While the death toll has not risen so far, out of 123 injured, eight people are in serious condition in hospital suffering from burns and another 53 also remain hospitalised.

Originally, six people had been feared missing, but that number has been revised downwards to three, Petroczi said.

The stinking red sludge left a path of devastation across 40 square kilometers (15.4 square miles), leading the interior ministry to declare a state of emergency in three counties.

Fears of spread

The two-metre (six-and-a-half-foot) tide of mud overturned cars, swept away possessions and has raised fears that pollution leeching from it could reach the Danube River, which courses through Croatia, Serbia, Bulgaria, Romania and Ukraine before flowing into the Black Sea.
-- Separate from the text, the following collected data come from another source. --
(** ** Gateway operations *)

(** [run_api]: [host] and [api_key] are both assigned in its body, so
    both are locals; the f-string assigned to [api_key] reads [api_key]
    itself. *)
Definition run_api (query method : string) : M json :=
  let locals := [("host", "pm.v.spaceagecu.org/api/v3")] in
  host <- read_local locals "host";;
  let api_url := "https://" +++ host +++ query in
  key <- read_local locals "api_key";;
  let locals := ("api_key", "Basic " +++ key) :: locals in
  auth <- read_local locals "api_key";;
  let headers := JDict [("Authorization", JStr auth);
                        ("Content-Type", JStr "application/json");
                        ("Connection", JStr "keep-alive")] in
  response <- call_make_request [("url", JStr api_url); ("method", JStr method);
                                 ("headers", headers); ("data", JNull); ("params", JNull)];;
  ret (JStr (json_dumps response)).

Definition create_project_payload (name : string) (description identifier : option string)
    (public : bool) (status_explanation : option string) : dict :=
  let payload := [("name", JStr name); ("identifier", opt_json JStr identifier);
                  ("public", JBool public); ("active", JBool true); ("_type", JStr "Project")] in
  let payload := set_if_truthy "description" JStr markdown_text description payload in
  set_if_truthy "statusExplanation" JStr markdown_text status_explanation payload.

(** [create_project]; [public] defaults to [True] in the source. *)
Definition create_project (name : string) (description identifier : option string)
    (public : bool) (status_explanation : option string) : M json :=
  let api_url := "https://" +++ config_host +++ "/api/v3/projects" in
  let headers := auth_headers config_xcred in
  let payload := create_project_payload name description identifier public status_explanation in
  try_except
    (response <- call_make_request [("url", JStr api_url); ("method", JStr "POST");
                                    ("headers", headers); ("json", JDict payload)];;
     ret (JStr (json_dumps response)))
    (fun e => ret (JStr ("Error creating project: " +++ exn_str e))).

(** [list_projects]: no [try], and the dict is returned as it is. *)
Definition list_projects : M json :=
  let api_url := "https://" +++ config_host +++ "/api/v3/projects" in
  call_make_request [("url", JStr api_url); ("method", JStr "GET");
                     ("headers", auth_headers config_xcred)].

Definition update_project_payload (name identifier : option string)
    (public active : option bool) (description status_explanation : option string) : dict :=
  let payload : dict := [] in
  let payload := set_if_some "name" JStr name payload in
  let payload := set_if_some "identifier" JStr identifier payload in
  let payload := set_if_some "public" JBool public payload in
  let payload := set_if_some "active" JBool active payload in
  let payload := set_if_some "description" raw_text description payload in
  set_if_some "statusExplanation" raw_text status_explanation payload.

Definition update_project (project_id : Z) (name : option string) (description : option string)
    (identifier : option string) (public active : option bool)
    (status_explanation : option string) : M json :=
  let api_url := "https://" +++ config_host +++ "/api/v3/projects/" +++ z_str project_id in
  let headers := auth_headers config_xcred in
  let payload := update_project_payload name identifier public active description status_explanation in
  match payload with
  | [] => ret (JStr "No update fields provided. Please specify at least one field to change.")
  | _ =>
      try_except
        (response <- call_make_request [("url", JStr api_url); ("method", JStr "PATCH");
                                        ("headers", headers); ("json", JDict payload)];;
         ret (JStr (json_dumps response)))
        (fun e => ret (JStr ("Error updating project " +++ z_str project_id +++ ": " +++ exn_str e)))
  end.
The mud destroyed all vegetation other than trees and seeped into hundreds of houses in seven villages, leaving residents asking when they could return.

In Kolontar, one of the villages affected, the army had to build a temporary bridge to replace one that was swept away by the flood.

Petroczi confirmed the drinking water system had not been affected so far, but “as a precautionary measure, people are not allowed to use the water wells,” she said.

Residents were also banned from eating any home-grown produce or from hunting or fishing in the region, she said.

A ‘catastrophe’

Environment state secretary Zoltan Illes, who visited the area on Tuesday, described the accident as “an ecological catastrophe” and the worst chemical accident in the country’s history.

The red mud is a toxic residue left over from aluminium production. It is slightly radioactive, highly corrosive and contains toxic heavy metals such as lead, cadmium, arsenic and chromium.

Interior Minister Sandor Pinter warned the sludge “can cause burns to the skin and blindness if it gets into your eyes.”

Some of the sludge has already found its way into the Marcal river, potentially polluting the connecting Raba and Danube rivers.

But experts say that due to rain and the neutralizing agents, the Raba will suffer less damage than the Marcal.

Nevertheless, there are fears the sludge could reach the Danube, Europe’s second longest river, in four or five days, said the deputy chief of the water management company for western Hungary, Sandor Toth.

“From the point of view of water management, it’s a catastrophe,” Toth said.

Romania’s environment ministry said it was monitoring water quality round-the-clock and stressed that the level of pollutants had not crossed the acceptable limits thus far.

Officials have suggested the Hungarian Aluminium Production and Trade Company (MAL), which owns the reservoir, had stored more red sludge in the reservoir than was allowed, or that the containers had not been sufficiently fitted.

But MAL insisted it had done nothing wrong.

Nevertheless, the company has suspended all production at the plant for the time being.

Prime Minister Viktor Orban sent his condolences to the victims’ families and promised a thorough investigation to find “who is responsible for this man-made catastrophe”.

Environmental group Greenpeace called for MAL’s managers to be punished, saying satellite imagery taken a day before the disaster showed “catastrophic cracks in the tank’s walls.”

Conservation group WWF said it was concerned about the long-term environmental impact.